De l'horreur gothique De Martino en reprend les principaux éléments. Ainsi l'action se déroule dans un lugubre château isolé au beau milieu de nulle part dans la campagne écossaise d'une fin d'automne. Une inquiétante gouvernante au regard de glace, d'étranges domestiques, de terribles secrets familiaux bien gardés, un étrange docteur passionné d'hypnose, de terrifiants cris qui déchirent le silence de la nuit tandis que gronde le tonnerre, une effrayante légende, un monstre défiguré soigneusement caché dans une des tours inoccupée du château, une chapelle qui s'élève au milieu d'un dédale de ruines, un paysage sinistre propice aux cauchemars les plus effroyables, une jeune et frêle héroïne qu'on veut tuer, plot central d'un scénario qui faute d'être très original parvient à captiver grâce à l'atmosphère générale du film, sont autant de composantes avec lesquelles le cinéaste joue à merveille. C'est bien là l'atout majeur du Manoir de la terreur, véritable petite merveille à
l'esthétique ultra soignée qui devrait ravir au plus haut point tous les amateurs d'épouvante. Tourné dans un somptueux noir et blanc qui prend par instant des teintes sépia (du moins dans la version éditée autrefois en vidéo) renforçant ainsi le coté quasi surréaliste de certaines séquences, Le manoir de la terreur doit beaucoup à la sublime photographie de l'espagnol Alejandro Uloa. Elle contribue en effet à donner à l'ensemble un coté aussi onirique que macabre que n'aurait pas renié quelques années plus tard un Lucio Fulci. Certains plans font irrémédiablement penser à ces vieilles gravures issues de livres de contes fantastiques séculaires aussi terrifiantes que somptueuses. Comment ne pas rester bouche bée face à ces landes désertiques sur lesquelles se dressent des arbres décharnés aux branchages à demi-morts, ces terres noyées dans la brume d'où surgissent selon l'instant soit le monstre défiguré encapuchonné
soit l'être aimé devenu soudainement insaisissable comme projeté dans une autre dimension, ces funestes labyrinthes où erre en nuisette blanche Emily. Comment ne pas frémir de plaisir devant certaines scènes purement fantastiques empreintes de poésie admirablement bien amenées et mises en scène, accompagnées d'une partition musicale funèbre signée Carlo Franci, telles celles qui se déroulent dans les ruines qui cernent le château où déambule, hagarde, Emily, se mouvant comme dans un rêve, celles où le monstre court, toute cape au vent, fendant la nuit au milieu de ces mêmes ruines, tentant d'assassiner la jeune fille. On songe une fois de plus à Dracula, au vampire, pourchassant sa proie au coeur de la nuit. De Martino a magnifiquement su utiliser ses austères décors tant intérieurs qu'extérieurs, leurs lignes disproportionnées, l'atmosphère délétère, cloitrée, qui en émane et vous saisit à la gorge.

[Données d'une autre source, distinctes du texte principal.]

Definition contains_char (c : ascii) (s : string) : bool :=
  existsb (Ascii.eqb c) (list_ascii_of_string s).

(** [s.charAt(0)], where there is one. *)
Definition first_char (s : string) : option ascii := String.get 0 s.

(** How a run may change the store: a cached document stays cached as it
    is, a document newly cached is the one the file system holds at its
    path, and the log of reads is only extended. *)
Definition evolves (fs : string -> option file) (st st' : store) : Prop :=
  (forall p j, schemaCache st !! p = Some j -> schemaCache st' !! p = Some j)
  /\ (forall p j, schemaCache st' !! p = Some j ->
        schemaCache st !! p = Some j \/ fs p = Some (Document j))
  /\ exists more, reads st' = (reads st ++ more)%list.

Definition no_RangeError {A : Type} (o : outcome A) : Prop := o <> Throw RangeError.

(** A computation that changes the store only as [evolves] allows and does
    not raise [RangeError]. *)
Definition orderly {A : Type} (fs : string -> option file) (m : M A) : Prop :=
  forall st out st',
    m st = Some (out, st') -> evolves fs st st' /\ no_RangeError out.

(** A value without any reference in it: no object at any level of nesting
    has a truthy [$ref]. *)
Fixpoint ref_free (v : json) : bool :=
  match v with
  | JObj kvs =>
      negb (truthy_opt (assoc "$ref" kvs))
      && forallb (fun kv => ref_free (snd kv)) kvs
  | JArr xs => forallb ref_free xs
  | _ => true
  end.

Definition ref_free_opt (v : option json) : bool :=
  match v with Some j => ref_free j | None => true end.

(** Two computations with one and the same outcome, whatever the stores
    they start from, which they leave as they are. *)
Definition same {A : Type} (m1 m2 : M A) : Prop :=
  exists out, (forall st, m1 st = Some (out, st)) /\ (forall st, m2 st = Some (out, st)).

(** [toPascalCase] as one scan: [start] says that the next letter or digit
    opens a part. *)
Fixpoint pascal (start : bool) (s : string) : string :=
  match s with
  | EmptyString => EmptyString
  | String c s' =>
      if alnum c
      then String (if start then toUpperCase c else c) (pascal false s')
      else pascal true s'
  end.

Definition all_alnum (s : string) : bool := forallb alnum (list_ascii_of_string s).

(** A root document whose first component lies in a file of its own. *)
Definition health_path : string :=
  "source/behavior/entities/format/components/health.json".

Definition health_doc : json :=
  JObj [("type", JStr "object");
        ("description", JStr "Defines the health of the entity.");
        ("properties", JObj [("value", JObj [("type", JStr "integer")]);
                             ("max", JObj [("type", JStr "integer")])]);
        ("required", JArr [JStr "value"])].

Definition linked_root : json :=
  JObj [("properties",
         JObj [("minecraft:health", JObj [("$ref", JStr "./components/health.json")]);
               ("minecraft:is_baby",
                JObj [("type", JStr "object"); ("title", JStr "Is baby")])])].

Definition linked_files (p : string) : option file :=
  if String.eqb p ROOT_SCHEMA then Some (Document linked_root)
  else if String.eqb p health_path then Some (Document health_doc)
  else None.

Definition linked_store : store :=
  {| schemaCache := <[health_path := health_doc]> (<[ROOT_SCHEMA := linked_root]> ∅);
     reads := [ROOT_SCHEMA; health_path] |}.

(** [Object.entries(schema.properties ?? {})] *)
Definition properties_of (node : json) : list (string * json) :=
  entries (default JNull (nullish (field_value node "properties") (Some (JObj [])))).

Definition linked_components : list ComponentDefinition :=
  [ {| name := "minecraft:health";
       type := "{" ++ newline ++ "  value: number;" ++ newline
               ++ "  max?: number;" ++ newline ++ "}";
       description := Some (JStr "Defines the health of the entity.");
       title := None |};
    {| name := "minecraft:is_baby";
       type := "{" ++ newline ++ "}";
       description := None;
       title := Some (JStr "Is baby") |} ].

(** A value of a field declared [string?]: a text, or nothing. *)
Definition text_or_missing (v : option json) : bool :=
  match v with
  | None | Some (JStr _) => true
  | Some _ => false
  end.

(** A component as the type [ComponentDefinition] declares it. *)
Definition typed_component (component : ComponentDefinition) : bool :=
  text_or_missing (title component) && text_or_missing (description component).

(** The store after the root document alone was loaded. *)
Definition root_loaded (root : json) : store :=
  {| schemaCache := <[ROOT_SCHEMA := root]> ∅; reads := [ROOT_SCHEMA] |}.

(** A document whose definition [Alias] refers to its definition [Name]. *)
Definition alias_doc : json :=
  JObj [("definitions",
         JObj [("Alias", JObj [("$ref", JStr "#/definitions/Name")]);
               ("Name", JObj [("type", JStr "string")])])].

Definition alias_context : SchemaContext :=
  {| schema := alias_doc; path := "components.json" |}.

(** *** Finite file systems *)










(** * Properties *)

(** ** The monad *)

Lemma bind_ext {A B : Type} (m : M A) (k1 k2 : A -> M B) (st : store) :
  (forall a st', k1 a st' = k2 a st') -> bind m k1 st = bind m k2 st.
Proof.
  intros H. unfold bind. destruct (m st) as [[[a|e] st']|]; auto.
Qed.

Lemma Array_map_ext {A B : Type} (f g : A -> M B) (xs : list A) (st : store) :
  (forall x st', f x st' = g x st') -> Array_map f xs st = Array_map g xs st.
Proof.
  intros H. revert st. induction xs as [|x xs IH]; intros st; simpl; [reflexivity|].
  unfold bind at 1 3. rewrite H. destruct (g x st) as [[[y|e] st1]|]; auto.
  unfold bind. rewrite IH. reflexivity.
Qed.

Lemma bind_cong {A B : Type} (m1 m2 : M A) (k1 k2 : A -> M B) (st : store) :
  (forall st', m1 st' = m2 st') ->
  (forall a st', k1 a st' = k2 a st') -> bind m1 k1 st = bind m2 k2 st.
Proof.
  intros Hm Hk. unfold bind. rewrite Hm.
  destruct (m2 st) as [[[a|e] st']|]; auto.
Qed.

Lemma bind_Ok {A B : Type} (m : M A) (k : A -> M B) st (b : B) st' :
  bind m k st = Some (Ok b, st') ->
  exists a st1, m st = Some (Ok a, st1) /\ k a st1 = Some (Ok b, st').
Proof.
  unfold bind. destruct (m st) as [[[a|e] st1]|]; intros H; try discriminate.
  eauto.
Qed.

Lemma bind_Some {A B : Type} (m : M A) (k : A -> M B) st :
  (exists r, m st = Some r) ->
  (forall a st1, m st = Some (Ok a, st1) -> exists r, k a st1 = Some r) ->
  exists r, bind m k st = Some r.
Proof.
  intros [r Hm] Hk. unfold bind. rewrite Hm. destruct r as [[a|e] st1]; eauto.
Qed.

Lemma Array_map_Some {A B : Type} (f : A -> M B) (xs : list A) st :
  (forall x st1, exists r, f x st1 = Some r) ->
  exists r, Array_map f xs st = Some r.
Proof.
  intros Hf. revert st. induction xs as [|x xs IH]; intros st; simpl.
  - eexists; reflexivity.
  - apply bind_Some; [apply Hf|]. intros y st1 _.
    apply bind_Some; [apply IH|]. intros ys st2 _. eexists; reflexivity.
Qed.

Lemma returns_ret {A : Type} (a : A) : returns (ret a).
Proof. intros st. eexists; reflexivity. Qed.

Lemma returns_throw {A : Type} (e : error) : returns (@throw A e).
Proof. intros st. eexists; reflexivity. Qed.

Lemma returns_lift {A : Type} (o : outcome A) : returns (lift o).
Proof. intros st. eexists; reflexivity. Qed.

Lemma returns_bind {A B : Type} (m : M A) (k : A -> M B) :
  returns m -> (forall a, returns (k a)) -> returns (bind m k).
Proof.
  intros Hm Hk st. apply bind_Some; [apply Hm|]. intros a st1 _. apply Hk.
Qed.

Lemma returns_Array_map {A B : Type} (f : A -> M B) (xs : list A) :
  (forall x, returns (f x)) -> returns (Array_map f xs).
Proof.
  intros Hf st. apply Array_map_Some. intros x st1. apply Hf.
Qed.
(** The pigeonhole argument: while a matching of all the pickers of
    [order] exists and nobody holds more wishes than the times it has had
    its turn, a top-level call for the next picker cannot return [false]. *)
Lemma tryRun_cannot_fail done p rest asg opts st st' :
  Forall2 (candidate_of candidates) (done ++ p :: rest) asg -> NoDup asg ->
  (forall q, (held q (wishAssignedTo st) <= occurrences q done)%nat) ->
  JsMap.get candidates p = Some opts ->
  tryRun candidates p opts (fresh_seen st) false st' -> False.
Proof.
  intros HF Hnd Hheld Hopts Hrun.
  destruct (tryRun_fail _ _ _ _ _ _ Hrun eq_refl) as (_ & _ & Ho & Hcl).
  destruct (tryRun_seen _ _ _ _ _ _ Hrun) as (new & Eseen & HndS).
  simpl in Eseen, HndS, Hcl. specialize (HndS (NoDup_nil_2)).
  set (M := wishAssignedTo st) in *. set (S := seen st') in *.
  set (T := p :: ((fun w => default [] (JsMap.get M w)) <$> S)).
  assert (Hclosed : forall w, w ∈ S -> exists cur copts,
            JsMap.get M w = Some cur /\ JsMap.get candidates cur = Some copts
            /\ forall x, x ∈ copts -> x ∈ S).
  { intros w Hw. destruct (Hcl w Hw) as [Hnil|(cur & copts & Hh & Hc & Hsub)].
    - by apply elem_of_nil in Hnil.
    - apply holder_Some in Hh as [Hg _]. eauto. }
  (* the wishes matched to pickers of T are in S *)
  assert (HTS : forall q w, q ∈ T -> candidate_of candidates q w -> w ∈ S).
  { intros q w Hq (l & Hl & Hw). apply elem_of_cons in Hq as [->|Hq].
    - rewrite Hopts in Hl. simplify_eq. by apply Ho.
    - apply list_elem_of_fmap in Hq as (w0 & -> & Hw0).
      destruct (Hclosed w0 Hw0) as (cur & copts & Hg & Hc & Hsub).
      rewrite Hg in Hl. simpl in Hl. rewrite Hc in Hl. simplify_eq. by apply Hsub. }
  (* so there are at most |S| turns of pickers of T up to this one *)
  assert (H1 : (length (filter (fun q => q ∈ T) (done ++ [p])) <= length S)%nat).
  { replace (done ++ p :: rest) with ((done ++ [p]) ++ rest) in HF
      by (by rewrite <- app_assoc).
    apply Forall2_app_inv_l in HF as (asg1 & asg2 & HF1 & _ & ->).
    apply NoDup_app in Hnd as (Hnd1 & _ & _).
    by eapply matched_inside. }
  rewrite filter_app, length_app, filter_cons_True in H1 by left. simpl in H1.
  (* every wish of S is held by a picker of T *)
  assert (H2 : (length S <= length (filter (fun q => q ∈ T) M.*2))%nat).
  { rewrite <- filter_snd_length.
    rewrite <- (length_fmap (fun w => (w, default [] (JsMap.get M w))) S).
    apply submseteq_length, NoDup_submseteq.
    - apply NoDup_fmap_2_strong; [|done]. by intros x y _ _ [= ->].
    - intros kv Hkv. apply list_elem_of_fmap in Hkv as (w & -> & Hw).
      apply list_elem_of_filter. split.
      + simpl. right. apply list_elem_of_fmap. eauto.
      + destruct (Hclosed w Hw) as (cur & copts & Hg & _). rewrite Hg. simpl.
        by apply JsMap_get_Some_elem. }
  (* and they hold no more than their turns so far *)
  pose proof (filter_length_occurrences (fun q => q ∈ T) M.*2 done Hheld) as H3.
  lia.
Qed.
Lemma docker_communicate_without_timeout_witness :
  (exists st cache',
      docker_communicate sample_config sample_setup (take 1 sample_silence)
        None true None Client.no_clients = (Waiting, st, cache')
      /\ sock_closed st = false)
  /\ (exists st cache',
      docker_communicate sample_config sample_setup sample_split_session
        None true None Client.no_clients
      = (Returned (["h"; "i"]%byte, []), st, cache')
      /\ sock_closed st = true).
Proof.
  split.
  - destruct (docker_communicate_without_timeout sample_config sample_setup
                (take 1 sample_silence) None true Client.no_clients)
      as (oc & st & cache' & Hrun & Hend).
    + reflexivity.
    + reflexivity.
    + repeat constructor.
    + exists st, cache'. rewrite Hrun.
      destruct Hend as [[-> Hopen]|(r & t & -> & _)].
      * split; [reflexivity|exact Hopen].
      * vm_compute in Hrun. discriminate.
  - destruct (docker_communicate_without_timeout sample_config sample_setup
                sample_split_session None true Client.no_clients)
      as (oc & st & cache' & Hrun & Hend).
    + reflexivity.
    + reflexivity.
    + repeat constructor.
    + exists st, cache'. rewrite Hrun.
      destruct Hend as [[-> Hopen]|(r & t & -> & Hclosed & _)].
      * vm_compute in Hrun. discriminate.
      * split; [|exact Hclosed]. vm_compute in Hrun. congruence.
Defined.
(** The SYN-flood condition read with the ratio of SYN to ACK counts: more
    than 50 SYNs and a ratio above 10, no ACK at all counting as above. *)
Definition syn_ack_ratio_condition (syn ack : Q) : Prop :=
  (50 < syn)%Q /\ ((ack == 0)%Q \/ (10 < syn / ack)%Q).

(** The SYN-flood condition of rule 2, line 342. *)
Definition syn_flood_condition (syn ack : Q) : Prop :=
  (50 < syn)%Q /\ ((ack == 0)%Q \/ (10 < syn / (ack + 1))%Q).

(** A dictionary holding only the two flag counters. *)
Definition flag_counts (syn ack : Z) : gmap string value :=
  <["ack_flag_count" := VNum (inject_Z ack)]>
    (<["syn_flag_count" := VNum (inject_Z syn)]> ∅).

(** A classifier whose loaded scaler rejects every input. *)
Definition failing_classifier : MLClassifier.t :=
  MLClassifier.init (Some (Ok
    {| MLClassifier.feature_columns := Ok ["syn_flag_count"; "ack_flag_count"]%string;
       MLClassifier.scaler_transform := fun _ => Raise ValueError;
       MLClassifier.model_predict := fun _ => Ok [1];
       MLClassifier.model_predict_proba := None;
       MLClassifier.inverse_transform := fun _ => Ok [VStr "DDoS"] |})).

(** IPv4 addresses in dotted-decimal notation, the form in which the
    capture layer delivers the addresses of a packet. *)
Definition decimal (n : N) : string := NilZero.string_of_uint (N.to_uint n).

Definition dotted (a b c d : N) : string :=
  (decimal a ++ "." ++ decimal b ++ "." ++ decimal c ++ "." ++ decimal d)%string.

(** The addresses [block_ip] refuses, lines 380-381. *)
Definition refused (ip_address : string) : bool :=
  String.prefix "127." ip_address || String.eqb ip_address "0.0.0.0".

(** An operating system on which every command completes with exit code
    [code]. *)
Definition exits_with (code : Z) : IPTablesFilter.subprocess_run :=
  fun _ => Ok {| IPTablesFilter.returncode := code; IPTablesFilter.stderr := "" |}.

(** An operating system on which every command times out. *)
Definition times_out : IPTablesFilter.subprocess_run :=
  fun _ => Raise TimeoutExpired.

Le second atout du film est la rigueur dont fait preuve De Martino qui jongle de façon étonnante entre les scènes de terreur et les scènes explicatives ne laissant place à aucun moment aux temps morts. C'est pour dire que le spectateur n'aura gère le temps de s'ennuyer et tentera tout comme les héros de mener sa propre enquête afin de percer le mystère des Blancheville. Le réalisateur n'a de cesse de brouiller les pistes, de multiplier les rebondissements, de jouer avec ses personnages qui semblent tous plus coupables les uns que les autres, rendant floues les relations qu'ils entretiennent entre eux tout en appuyant les regards qui en disent longs. De Martino entretient avec un savoir-faire exemplaire ce climat de danger permanent qui met le public aux abois durant la plus grande partie du métrage donnant ainsi à l'oeuvre un aspect réaliste tout à fait délectable et surtout surprenant. Le suspens est ainsi maintenu durant quasiment 90 minutes jusqu'aux ultimes minutes qui verront le mystère enfin s'éclaircir lors de la pseudo résurrection de Emily. Ce point particulier du récit fait d'ailleurs partie des originalités du film puisqu'elle annonce à sa manière le giallo de Aldo Lado La corte notte delle bambole di vetro / Je suis vivant. Tombée en catalepsie après avoir été hypnotisée, Emily est ainsi enterrée vivante au coeur de la chapelle. Témoin de son propre supplice, son calvaire rappelle celui de Jean Sorel dans le giallo de Lado, une similitude d'autant plus frappante qu'elle supplie à l'instar du malheureux héros du film cité qu'on vienne la délivrer de son cercueil en tentant de communiquer alors que sa bouche reste définitivement close. La résolution de l'énigme tient également un peu du giallo puisque les révélations finales peu plausibles en reprennent le schéma.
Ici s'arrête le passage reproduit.